A voir lundi 22 août 2016 à 22h35 sur Arte |
Conte de fées horrifique plutôt destiné aux adultes, «Le Labyrinthe de Pan» a été l’un des grands oubliés du Festival de Cannes 2006. Ancien étudiant en effets spéciaux, vouant une prédilection pour les masques, le Mexicain Guillermo del Toro est un cinéaste de genre comme on les aime, un véritable contrebandier du film fantastique, qui passe en douce ses visions d’auteur. Dès 1993, il marque les esprits avec un renouvellement astucieux de la figure épuisée du vampire («Cronos»). En 2001, ce passeur des plus rusés amalgame brillamment épouvante et mémoire historique en tournant en Castille «L’Echine du diable» qui entretient plus d’un point commun avec «Le Labyrinthe de Pan». Sa réputation grandissante va jusqu’à séduire Hollywood qui l’autorise à contaminer des blockbusters comme «Blade 2» (2001) et «Hellboy» (2003). Son expérience américaine lui inspire pourtant un sentiment mélangé. Del Toro dédaigne les ponts d’or hollywoodiens pour revenir en Espagne concrétiser le projet du «Labyrinthe» qui le hante depuis plus de vingt ans.
En 1944, le capitaine Vidal (Sergi Lopez) vient s’installer avec ses hommes au plus profond de la montagne asturienne. Il est chargé de traquer les ultimes opposants au franquisme victorieux. Aussi sadique que fanatique, Vidal exécute sa tâche avec la dernière cruauté. Peu après, sa femme enceinte vient le rejoindre, avec sa fille de douze ans née d’un premier mariage. Terrifiée par la violence qui l’environne, Ofelia (Ivana Baquero) trouve souvent refuge dans la forêt. S’y aventurant de plus en plus, la petite finit par découvrir un univers fantasmagorique qui constitue un véritable labyrinthe. Elle y découvre une galerie de créatures monstrueuses dont un vieux faune à tête de bouc. Le satyre lui révèle qu’elle est en fait une princesse qui, pour retrouver son trône, doit réussir trois épreuves initiatiques. Non sans courage, Ofelia accepte ce destin magique, se réservant toutefois toujours la possibilité du libre choix…
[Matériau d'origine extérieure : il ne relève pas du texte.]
(** * The local search engine of the blog theme (src/js/search.js)

    A shallow embedding of the [SearchEngine] class: its pure functions
    ([search], [highlight], [getExcerpt]) and the session state that the
    event handlers ([openSearch], [closeSearch], [handleSearch],
    [loadSearchData], the debounced input handler) read and write.

    Text is modelled as lists of 8-bit characters: the JavaScript strings
    whose code units are all below 256 (ASCII and the Latin-1 supplement).
    On these, changing case maps one character to one character, and an
    index counts characters.  Text with code units beyond this range is
    outside of the model. *)

From Stdlib Require Import Ascii String.
From Stdlib Require Import List ZArith Lia Bool Arith.
From Stdlib Require Import Sorted Permutation.
Import ListNotations.

(* ================================================================= *)
(** * Part I: definitions *)
(* ================================================================= *)

(** ** Strings *)

Definition str := list ascii.

(** A literal of the source, written as a Rocq string. *)
Definition lit (s : string) : str := list_ascii_of_string s.

(** The double quote character, for HTML attribute values. *)
Definition dquote : ascii := ascii_of_nat 34.

(** The upper-case letters: A-Z, and in the Latin-1 supplement the
    letters from 192 to 222 (215 is the multiplication sign). *)
Definition isUpper (c : ascii) : bool :=
  let n := nat_of_ascii c in
  ((65 <=? n) && (n <=? 90))
  || ((192 <=? n) && (n <=? 222) && negb (n =? 215)).

(** The lower-case letters that have an 8-bit upper-case form: a-z, and
    the letters from 224 to 254 (247 is the division sign). *)
Definition isLower (c : ascii) : bool :=
  let n := nat_of_ascii c in
  ((97 <=? n) && (n <=? 122))
  || ((224 <=? n) && (n <=? 254) && negb (n =? 247)).

Definition lowerChar (c : ascii) : ascii :=
  if isUpper c then ascii_of_nat (nat_of_ascii c + 32) else c.

(** The canonical form of a character under the flag [i] of a regular
    expression, which is its upper-case form.  The characters 181, 223
    and 255 stand for themselves: their upper-case forms are not 8-bit
    characters (or not one character), and no other 8-bit character
    shares them. *)
Definition upperChar (c : ascii) : ascii :=
  if isLower c then ascii_of_nat (nat_of_ascii c - 32) else c.

(** [String.prototype.toLowerCase]. *)
Definition toLowerCase (s : str) : str := map lowerChar s.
De façon très révélatrice, del Toro mène ce récit inquiétant à deux niveaux, opposant le réalisme cru, abject, d’une opération militaire d’une brutalité inouïe, à une quête initiatique d’un monde merveilleux, peuplé d’êtres effrayants dont la poésie convulsive fait penser aux toiles de Goya, de Böcklin, Ernst ou Redon. Cette articulation subtile de deux univers complètement hétérogènes ne tarde pas à produire son effet sur le spectateur, lequel est amené à se demander qui de Vidal ou de Pan est le plus monstrueux… Au-delà de cette démonstration très efficace de la relativité du jugement des apparences, «Le Labyrinthe de Pan» est surtout un merveilleux éloge des vertus de l’imaginaire enfantin où peur et courage font la paire. On gardera longtemps en mémoire certaines images dont l’onirisme fabuleux fait de leur auteur au moins l’égal d’un Tim Burton. A l’heure du désenchantement numérique, les visionnaires ne sont plus vraiment légion, raison de plus pour s’égarer dans le labyrinthe de del Toro!